В Ферапонтовой монастыре нас «допустили» к Дионисию, а других экскурсантов не допустили, сказав: «повышенная влажность». И здесь блат, кумовство. И опять нас удивил гид — красавица Марина, выпускница Ленинградского Герценовского института, но сама, кажется, москвичка. Во всяком случае, сюда они приехала из Москвы с мужем-художником. Он самозабвенно малевал пейзажи, а она тем временем любилась с красавцем — плотником из местных. Рослый современный парень с волосами до плеч, в яркой рубашке и джинсах. Но живет, без дураков, по — деревенски, в старой избенке вдвоем с матерью. Когда пришло время уезжать, Марина сказала мужу, что остается здесь. И осталась. Пошла работать экскурсоводом на 60 р. в месяц. Поселилась у своего плотника, через год родила сына. Свекровь в ней души не чает, еще бы — хороша да и хозяйственна, ворочает за двоих: боровков откармливает, птицу завела, деньги копит. Одно плохо: не расписывается с ее парнем. Тот с обиды попивать стал, в пьяном виде колотит Марину.
Дело в том, что брошенный художник не потребовал развода, и влюбчивая, но очень сметливая Марина поняла, что может сохранить и московскую прописку, и жилплощадь, и даже запасного мужа. Плотник любит ее без памяти, но дела его плохи. Смуглокожая, кареглазая, с ореховыми волосами, с упрямым неулыбчивым ртом, затаенная и самоуглубленная, Марина считается только с собой. Иногда она запирается в храме и молится со слезами и стонами Дионисиевой Богоматери, а на другой день рассказывает подругам солдатские анекдоты, которыми оскорбляет ее пьяный и страдающий плотник. Общественное мнение, которое редко ошибается, вынесло вердикт: Марина уедет отсюда, как только скопит достаточно денег, но к прежнему мужу не вернется, зачем ей нужен этот слабак?

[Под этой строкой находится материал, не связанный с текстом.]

(** Lines 223-237: every proxy is created, and each has had its first
    burst when the loop ends. *)
Lemma spawn_waiters_total fuel n : forall i,
  i + n = c ->
  total (fun s => wait_info_mtx s = false /\ events s = es
                  /\ waiters_match arr es c i nobody nobody s)
    (spawn_waiters w fuel arr n i)
    (fun r s => r = thrd_success
                /\ wait_info_mtx s = false /\ events s = es
                /\ waiters_match arr es c c nobody nobody s).
Proof.
  induction n as [|n IH]; intros i Hin s (Hwi & Hev & Hm).
  - exists thrd_success, s. split; [reflexivity|].
    assert (Hic : i = c) by lia. rewrite Hic in Hm. auto.
  - destruct (Harr i ltac:(lia)) as (p & e & Ha & He).
    pose proof Hm as [Hlen Hws].
    destruct (lookup_lt_is_Some_2 (waiters s) i ltac:(lia)) as [wt0 Hw0].
    pose proof (Hws i wt0 Hw0) as Hn. rewrite Nat.ltb_irrefl in Hn.
    pose (wt1 := Waiter thrd_start (Some p) true false false).
    assert (Hpre : exists s1,
      (forall s2, yield w s1 = (Ok tt, s2) ->
         spawn_waiters w fuel arr (S n) i s
         = spawn_waiters w fuel arr n (S i) s2)
      /\ wait_info_mtx s1 = false /\ events s1 = es
      /\ length (waiters s1) = c
      /\ forall j, waiters s1 !! j
                   = if decide (i = j) then Some wt1 else waiters s !! j).
    { destruct s as [es' wm ws ix t me tr]. simpl in *. subst es' wm.
      eexists. split.
      - intros s2. unfold spawn_waiters; fold (spawn_waiters w fuel arr).
        unfold thrd_create. remember (yield w) as Y eqn:HY. intros E.
        unfold load_p_events, store_canceled, store_done, store_waiter,
          load_waiter, next_status, modify, get, ret, bind.
        rewrite Ha. simpl.
        repeat first [rewrite list_lookup_alter_eq | rewrite Hw0
                     | rewrite Hprim | progress simpl].
        rewrite E. reflexivity.
      - simpl. do 2 (split; [reflexivity|]). split.
        + rewrite !length_alter. exact Hlen.
        + intros j. destruct (decide (i = j)) as [<-|Hne].
          * repeat (rewrite list_lookup_alter_eq; simpl). rewrite Hw0.
            simpl. reflexivity.
          * rewrite !list_lookup_alter_ne by exact Hne. reflexivity. }
    destruct Hpre as (s1 & E1 & Hwi1 & Hev1 & Hlen1 & Hws1).
    assert (Hm1 : waiters_match arr es c (S i) (fun j => j = i) nobody s1).
    { split; [exact Hlen1|]. intros j x. rewrite Hws1.
      destruct (decide (i = j)) as [<-|Hne].
      - intros [= <-]. replace (i <? S i) with true
          by (symmetry; apply Nat.ltb_lt; lia).
        exists p, e. simpl. do 4 (split; [auto|]). split; [left; reflexivity|].
        right. split; [reflexivity|]. split; reflexivity.
      - intros Hx. specialize (Hws j x Hx).
        destruct (j <? i) eqn:Hj.
        + replace (j <? S i) with true
            by (symmetry; apply Nat.ltb_lt; apply Nat.ltb_lt in Hj; lia).
          destruct Hws as (q & e' & H1 & H2 & H3 & H4 & H5 & H6).
          exists q, e'. do 5 (split; [assumption|]).
          destruct H6 as [H6|[[] _]]. left. exact H6.
        + replace (j <? S i) with false
            by (symmetry; apply Nat.ltb_ge; apply Nat.ltb_ge in Hj; lia).
          exact Hws. }
    destruct (yield_match (S i) _ _ s1 ltac:(lia) Hwi1 Hev1 Hm1)
      as (s2 & E2 & Hwi2 & Hev2 & _ & Hm2).
    destruct (IH (S i) ltac:(lia) s2 (conj Hwi2 (conj Hev2 Hm2)))
      as (r & s3 & E3 & H3).
    exists r, s3. split; [|exact H3]. rewrite (E1 s2 E2). exact E3.
Qed.


Context (k pk : nat) (ek : event_t) (Hk : k < c)
  (Hak : arr !! k = Some (Some pk)) (Hek : es !! pk = Some ek)
  (Hsig : signaled ek = true)
  (Hlow : forall j p e, j < k -> arr !! j = Some (Some p) ->
            es !! p = Some e -> signaled e = false).









End Happy.


(** * The call returns: waiting for all events *)

Lemma named_0 arr q : named arr 0 q = false.
Proof.
  unfold named. rewrite take_0. apply bool_decide_eq_false.
  apply not_elem_of_nil.
Qed.

Lemma named_spec arr n q :
  named arr n q = true <-> exists i, arr !! i = Some (Some q) /\ i < n.
Proof. unfold named. rewrite bool_decide_eq_true. apply elem_of_take. Qed.

Lemma named_S arr n p q :
  arr !! n = Some (Some p) ->
  named arr (S n) q = named arr n q || bool_decide (p = q).
Proof.
  intros Ha. apply eq_true_iff_eq.
  rewrite orb_true_iff, bool_decide_eq_true, !named_spec. split.
  - intros (i & Hi & Hlt). destruct (decide (i = n)) as [->|Hne].
    + right. congruence.
    + left. exists i. split; [exact Hi|lia].
  - intros [(i & Hi & Hlt)| <-].
    + exists i. split; [exact Hi|lia].
    + exists n. split; [exact Ha|lia].
Qed.

Lemma named_fresh arr c n p :
  NoDup (take c arr) -> n < c -> arr !! n = Some (Some p) ->
  named arr n p = false.
Proof.
  intros Hnd Hn Ha. apply not_true_is_false. rewrite named_spec.
  intros (i & Hi & Hlt).
  assert (i = n); [|lia].
  apply (NoDup_lookup (take c arr) i n (Some p) Hnd);
    rewrite lookup_take_lt by lia; assumption.
Qed.

Lemma named_at arr n m p :
  n < m -> arr !! n = Some (Some p) -> named arr m p = true.
Proof. intros Hn Ha. apply named_spec. eauto. Qed.

Section HappyAll.

Context (w : world) (Hprim : forall t, prim w t = thrd_success)
  (arr : list (option nat)) (es : list event_t) (c : nat)
  (Hfree : forall p e, es !! p = Some e -> mtx e = false)
  (Hfair : forall t i, i < c -> In (ProxyRun i) (sched w t))
  (Honly : forall t a, In a (sched w t) -> exists j, a = ProxyRun j)
  (Hall : forall i, i < c -> exists p e,
     arr !! i = Some (Some p) /\ es !! p = Some e /\ signaled e = true)
  (Hnd : NoDup (take c arr)).

(** Lines 247-266, every event being signaled: every proxy is done, and
    is joined. *)
Lemma scan_all_total fuel n : forall i s,
  i + n = c ->
  wait_info_mtx s = true -> events s = es ->
  waiters_match arr es c c nobody (fun j => j < i) s ->
  exists s', scan_all w fuel n i (Locals 0 thrd_success true) s
             = (Ok (Next, Locals 0 thrd_success true), s')
    /\ wait_info_mtx s' = true /\ events s' = es
    /\ waiters_match arr es c c nobody (fun j => j < c) s'.
Proof.
  induction n as [|n IH]; intros i s Hi Hwi Hev Hm.
  { exists s. split; [reflexivity|]. do 2 (split; [assumption|]).
    assert (Hic : i = c) by lia. rewrite Hic in Hm. exact Hm. }
  pose proof Hm as [Hlen Hws].
  destruct (lookup_lt_is_Some_2 (waiters s) i ltac:(lia)) as [wt Hw].
  pose proof (Hws i wt Hw) as Hwt.
  replace (i <? c) with true in Hwt by (symmetry; apply Nat.ltb_lt; lia).
  destruct Hwt as (p & e & H1 & H2 & H3 & H4 & H5 & H6).
  destruct (Hall i ltac:(lia)) as (p' & e' & G1 & G2 & G3).
  assert (p' = p) by congruence. subst p'.
  assert (e' = e) by congruence. subst e'.
  destruct H5 as [H5|[H5 _]]; [|lia]. destruct H6 as [H6|[[] _]].
  unfold matches in H6. rewrite G3 in H6. destruct H6 as [Hth Hdn].
  assert (Hstep : exists s1,
    (forall r s2, scan_all w fuel n (S i) (Locals 0 thrd_success true) s1
                  = (r, s2) ->
       scan_all w fuel (S n) i (Locals 0 thrd_success true) s = (r, s2))
    /\ wait_info_mtx s1 = true /\ events s1 = es
    /\ length (waiters s1) = c
    /\ forall j, waiters s1 !! j
                 = if decide (i = j) then Some (with_joinable false wt)
                   else waiters s !! j).
  { destruct s as [es' wm ws ix t me tr]. simpl in *. subst es' wm.
    destruct wt as [th pe jo ca dn]. simpl in *. subst th pe jo ca dn.
    eexists. split.
    - intros r s2. unfold scan_all; fold (scan_all w fuel).
      remember (scan_all w fuel n (S i)) as K eqn:HK. intros E.
      destruct fuel as [|fuel'];
        unfold join_done, thrd_join; fold (thrd_join w);
        unfold store_waiter, load_waiter, next_status, modify, get, ret, bind;
        simpl;
        repeat first [rewrite list_lookup_alter_eq | rewrite Hw
                     | rewrite Hprim | progress simpl];
        exact E.
    - simpl. do 2 (split; [reflexivity|]). split.
      + rewrite length_alter. exact Hlen.
      + intros j. apply (lookup_alter_at _ _ i j _ Hw). }
  destruct Hstep as (s1 & E1 & Hwi1 & Hev1 & Hlen1 & Hws1).
  assert (Hm1 : waiters_match arr es c c nobody (fun j => j < S i) s1).
  { split; [exact Hlen1|]. intros j x. rewrite Hws1.
    destruct (decide (i = j)) as [<-|Hne].
    - intros [= <-].
      replace (i <? c) with true by (symmetry; apply Nat.ltb_lt; lia).
      exists p, e. simpl. do 4 (split; [auto|]).
      split; [right; split; [lia|split; assumption]|].
      left. unfold matches. rewrite G3. split; assumption.
    - intros Hx. specialize (Hws j x Hx).
      destruct (j <? c); [|exact Hws].
      destruct Hws as (q & e' & F1 & F2 & F3 & F4 & F5 & F6).
      exists q, e'. do 4 (split; [assumption|]).
      split; [|exact F6]. destruct F5 as [F5|[F5 F5']]; [left; exact F5|].
      right. split; [lia|exact F5']. }
  destruct (IH (S i) s1 ltac:(lia) Hwi1 Hev1 Hm1) as (s' & E & H).
  exists s'. split; [|exact H]. apply E1. exact E.
Qed.


Lemma group_state_at i j s n p e :
  group_state arr es i j s -> n < c -> i <= n ->
  arr !! n = Some (Some p) -> es !! p = Some e ->
  events s !! p = Some (if named arr j p then held e else e).
Proof.
  intros Hg Hn Hin Ha He. rewrite (Hg p), He. simpl.
  replace (named arr i p) with false; [reflexivity|].
  symmetry. apply not_true_is_false. rewrite named_spec.
  intros (i' & Hi' & Hlt).
  assert (i' = n); [|lia].
  apply (NoDup_lookup (take c arr) i' n (Some p) Hnd);
    rewrite lookup_take_lt by lia; assumption.
Qed.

Когда водит экскурсии, Марина надевает старинный, необыкновенно идущий к ее ладной фигуре сарафан. Не переступит порога храма в затрапезе, непричесанная и неумытая.
Кирилловский монастырь решил не отставать и тоже познакомил нас с яркой индивидуальностью. Нашим гидом была молодая женщина — заместитель директора музея по научной части. Она из местных, окончила Суриковский институт. Крупная, темноволосая, гладко причесанная, с хорошим, но очень суровым лицом. Монашеская строгость взгляда, тесно сомкнутые губы, скупые движения и горячая кожа. На ней холстинная кофта вроспуск, длинная, широкая юбка — старинное одеяние, ставшее последним криком моды. К ней то и дело сватаются и здешние, и приезжие. Она всем холодно отказывает, а по вечерам, в жарко натопленной келье, на перине, обнаженная, гладит себя крепкими ладонями по бокам, бедрам, груди и приговаривает: «Никому это не достанется, никому!»